Each line below from the one containing "if maxSessionVisitedIDs <?" through the one containing "Definition commit_out_of_bounds (commit" is to be given again exactly, and no line outside that span.

START AVAILABLE DATA

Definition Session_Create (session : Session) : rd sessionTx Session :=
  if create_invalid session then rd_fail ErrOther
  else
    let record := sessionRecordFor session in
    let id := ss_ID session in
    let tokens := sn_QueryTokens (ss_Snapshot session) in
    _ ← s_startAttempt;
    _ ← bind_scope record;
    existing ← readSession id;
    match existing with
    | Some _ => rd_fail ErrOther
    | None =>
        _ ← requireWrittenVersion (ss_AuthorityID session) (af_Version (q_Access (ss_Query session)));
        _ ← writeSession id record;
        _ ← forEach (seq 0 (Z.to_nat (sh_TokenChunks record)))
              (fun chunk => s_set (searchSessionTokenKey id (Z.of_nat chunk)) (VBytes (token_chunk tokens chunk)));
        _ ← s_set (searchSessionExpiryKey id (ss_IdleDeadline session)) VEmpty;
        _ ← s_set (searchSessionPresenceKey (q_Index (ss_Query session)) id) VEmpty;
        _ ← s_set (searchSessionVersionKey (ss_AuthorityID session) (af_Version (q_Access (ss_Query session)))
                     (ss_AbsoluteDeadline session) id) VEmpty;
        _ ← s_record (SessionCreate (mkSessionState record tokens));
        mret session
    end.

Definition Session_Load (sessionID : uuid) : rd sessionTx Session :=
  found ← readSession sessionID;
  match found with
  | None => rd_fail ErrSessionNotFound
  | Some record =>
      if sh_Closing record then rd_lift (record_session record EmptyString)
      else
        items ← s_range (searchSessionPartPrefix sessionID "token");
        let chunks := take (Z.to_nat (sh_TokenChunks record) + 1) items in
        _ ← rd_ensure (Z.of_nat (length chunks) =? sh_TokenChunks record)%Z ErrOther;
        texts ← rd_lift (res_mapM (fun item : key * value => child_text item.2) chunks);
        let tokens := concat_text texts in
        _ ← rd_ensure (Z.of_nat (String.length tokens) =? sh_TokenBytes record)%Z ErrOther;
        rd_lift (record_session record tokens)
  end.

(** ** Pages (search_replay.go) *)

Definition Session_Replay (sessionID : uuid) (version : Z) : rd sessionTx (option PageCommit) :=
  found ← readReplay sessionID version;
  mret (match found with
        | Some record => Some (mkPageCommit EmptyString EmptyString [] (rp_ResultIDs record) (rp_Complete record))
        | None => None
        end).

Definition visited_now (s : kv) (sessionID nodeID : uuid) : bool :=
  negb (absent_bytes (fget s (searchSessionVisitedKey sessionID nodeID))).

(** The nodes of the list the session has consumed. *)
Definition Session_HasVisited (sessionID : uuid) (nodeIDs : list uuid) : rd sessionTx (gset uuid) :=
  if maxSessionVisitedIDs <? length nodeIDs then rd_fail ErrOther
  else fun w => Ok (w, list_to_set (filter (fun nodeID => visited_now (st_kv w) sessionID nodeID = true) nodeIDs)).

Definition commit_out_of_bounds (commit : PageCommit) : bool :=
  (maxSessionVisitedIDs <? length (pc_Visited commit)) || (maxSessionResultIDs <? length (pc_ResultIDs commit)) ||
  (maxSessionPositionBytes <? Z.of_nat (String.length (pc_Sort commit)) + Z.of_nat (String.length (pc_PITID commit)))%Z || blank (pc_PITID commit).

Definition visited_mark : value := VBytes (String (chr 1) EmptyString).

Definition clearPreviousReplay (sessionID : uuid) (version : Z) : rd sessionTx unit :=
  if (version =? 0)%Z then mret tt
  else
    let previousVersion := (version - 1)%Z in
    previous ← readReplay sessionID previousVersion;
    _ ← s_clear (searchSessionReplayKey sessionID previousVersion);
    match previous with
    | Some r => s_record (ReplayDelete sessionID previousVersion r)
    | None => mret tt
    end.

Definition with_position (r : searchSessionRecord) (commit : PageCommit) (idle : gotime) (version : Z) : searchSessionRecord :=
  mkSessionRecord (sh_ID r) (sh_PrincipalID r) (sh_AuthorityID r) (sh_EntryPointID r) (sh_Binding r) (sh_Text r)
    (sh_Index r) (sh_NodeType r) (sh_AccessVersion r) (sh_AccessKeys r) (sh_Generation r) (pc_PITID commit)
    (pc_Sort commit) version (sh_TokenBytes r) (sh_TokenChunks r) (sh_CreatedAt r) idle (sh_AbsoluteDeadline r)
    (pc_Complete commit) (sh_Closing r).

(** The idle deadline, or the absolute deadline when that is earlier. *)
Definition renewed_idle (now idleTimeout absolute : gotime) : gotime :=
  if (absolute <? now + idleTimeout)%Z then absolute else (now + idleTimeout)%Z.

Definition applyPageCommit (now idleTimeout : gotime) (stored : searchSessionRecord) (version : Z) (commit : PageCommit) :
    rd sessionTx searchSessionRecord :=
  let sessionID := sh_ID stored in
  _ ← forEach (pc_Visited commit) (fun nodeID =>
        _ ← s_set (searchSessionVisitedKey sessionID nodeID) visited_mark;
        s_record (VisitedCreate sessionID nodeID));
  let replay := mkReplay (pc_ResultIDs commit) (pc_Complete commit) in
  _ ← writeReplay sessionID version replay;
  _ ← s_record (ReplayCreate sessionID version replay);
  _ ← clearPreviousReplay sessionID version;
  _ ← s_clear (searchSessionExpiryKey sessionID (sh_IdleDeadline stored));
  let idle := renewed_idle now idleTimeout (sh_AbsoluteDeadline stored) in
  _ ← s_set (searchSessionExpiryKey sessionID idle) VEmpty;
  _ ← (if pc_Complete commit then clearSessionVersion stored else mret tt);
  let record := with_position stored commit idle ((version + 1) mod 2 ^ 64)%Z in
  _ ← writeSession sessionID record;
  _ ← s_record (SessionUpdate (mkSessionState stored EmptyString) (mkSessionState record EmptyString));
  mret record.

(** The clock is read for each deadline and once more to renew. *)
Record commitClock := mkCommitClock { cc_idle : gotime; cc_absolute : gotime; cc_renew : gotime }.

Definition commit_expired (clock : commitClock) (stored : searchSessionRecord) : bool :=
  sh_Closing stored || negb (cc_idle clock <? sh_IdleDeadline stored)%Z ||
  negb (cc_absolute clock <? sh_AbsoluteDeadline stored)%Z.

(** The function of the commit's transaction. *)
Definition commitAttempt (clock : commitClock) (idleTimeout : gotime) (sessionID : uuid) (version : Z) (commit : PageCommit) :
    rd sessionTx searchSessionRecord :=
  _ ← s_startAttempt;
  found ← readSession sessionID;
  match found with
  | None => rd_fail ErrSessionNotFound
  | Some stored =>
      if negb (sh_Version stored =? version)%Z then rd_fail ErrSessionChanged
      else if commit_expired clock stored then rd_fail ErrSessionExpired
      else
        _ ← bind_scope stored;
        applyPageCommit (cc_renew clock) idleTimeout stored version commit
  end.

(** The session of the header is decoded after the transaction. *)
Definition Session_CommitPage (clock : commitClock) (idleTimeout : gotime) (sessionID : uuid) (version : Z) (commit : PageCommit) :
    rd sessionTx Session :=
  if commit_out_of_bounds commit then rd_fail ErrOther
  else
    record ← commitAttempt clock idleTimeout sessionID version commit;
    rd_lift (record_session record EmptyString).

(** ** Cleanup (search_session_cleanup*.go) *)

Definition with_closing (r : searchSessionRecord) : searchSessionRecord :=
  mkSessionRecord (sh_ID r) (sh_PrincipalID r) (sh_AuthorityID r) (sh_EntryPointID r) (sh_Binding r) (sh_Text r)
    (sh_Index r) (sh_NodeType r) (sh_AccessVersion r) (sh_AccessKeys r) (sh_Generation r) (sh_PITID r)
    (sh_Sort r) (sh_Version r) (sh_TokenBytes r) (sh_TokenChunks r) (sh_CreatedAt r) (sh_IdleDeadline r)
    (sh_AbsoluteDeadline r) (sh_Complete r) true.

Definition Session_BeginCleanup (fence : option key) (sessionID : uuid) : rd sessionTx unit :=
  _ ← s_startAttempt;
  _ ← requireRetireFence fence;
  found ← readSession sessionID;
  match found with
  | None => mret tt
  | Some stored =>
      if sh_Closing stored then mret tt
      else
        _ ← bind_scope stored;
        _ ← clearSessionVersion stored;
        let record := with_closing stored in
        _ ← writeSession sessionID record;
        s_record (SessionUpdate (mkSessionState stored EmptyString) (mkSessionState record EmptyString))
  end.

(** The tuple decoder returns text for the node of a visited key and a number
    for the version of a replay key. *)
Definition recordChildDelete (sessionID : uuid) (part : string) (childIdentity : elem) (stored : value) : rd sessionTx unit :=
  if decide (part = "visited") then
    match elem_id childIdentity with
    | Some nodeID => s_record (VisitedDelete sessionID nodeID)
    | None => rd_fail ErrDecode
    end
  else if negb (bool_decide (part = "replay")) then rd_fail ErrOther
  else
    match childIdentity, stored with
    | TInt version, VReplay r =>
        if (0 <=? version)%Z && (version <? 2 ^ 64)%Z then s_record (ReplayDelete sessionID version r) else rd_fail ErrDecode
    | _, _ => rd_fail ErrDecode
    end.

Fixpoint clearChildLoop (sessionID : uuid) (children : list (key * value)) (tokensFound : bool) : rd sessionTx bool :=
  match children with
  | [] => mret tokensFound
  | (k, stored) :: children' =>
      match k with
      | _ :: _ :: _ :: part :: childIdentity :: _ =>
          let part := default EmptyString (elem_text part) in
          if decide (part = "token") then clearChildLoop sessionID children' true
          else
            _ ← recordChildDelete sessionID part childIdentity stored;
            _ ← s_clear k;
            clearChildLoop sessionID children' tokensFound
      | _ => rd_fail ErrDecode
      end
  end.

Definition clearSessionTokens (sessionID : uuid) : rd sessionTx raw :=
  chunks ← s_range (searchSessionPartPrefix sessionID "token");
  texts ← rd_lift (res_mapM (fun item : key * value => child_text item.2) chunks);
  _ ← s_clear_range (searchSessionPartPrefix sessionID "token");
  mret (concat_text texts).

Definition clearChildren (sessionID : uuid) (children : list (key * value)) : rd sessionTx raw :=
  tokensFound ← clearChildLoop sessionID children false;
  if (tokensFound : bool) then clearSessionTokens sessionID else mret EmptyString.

END AVAILABLE DATA

SOLUTION FOR THIS TASK ▸
  if maxSessionVisitedIDs <? length nodeIDs then rd_fail ErrOther
  else fun w => Ok (w, list_to_set (filter (fun nodeID => visited_now (st_kv w) sessionID nodeID = true) nodeIDs)).

Definition commit_out_of_bounds (commit : PageCommit) : bool :=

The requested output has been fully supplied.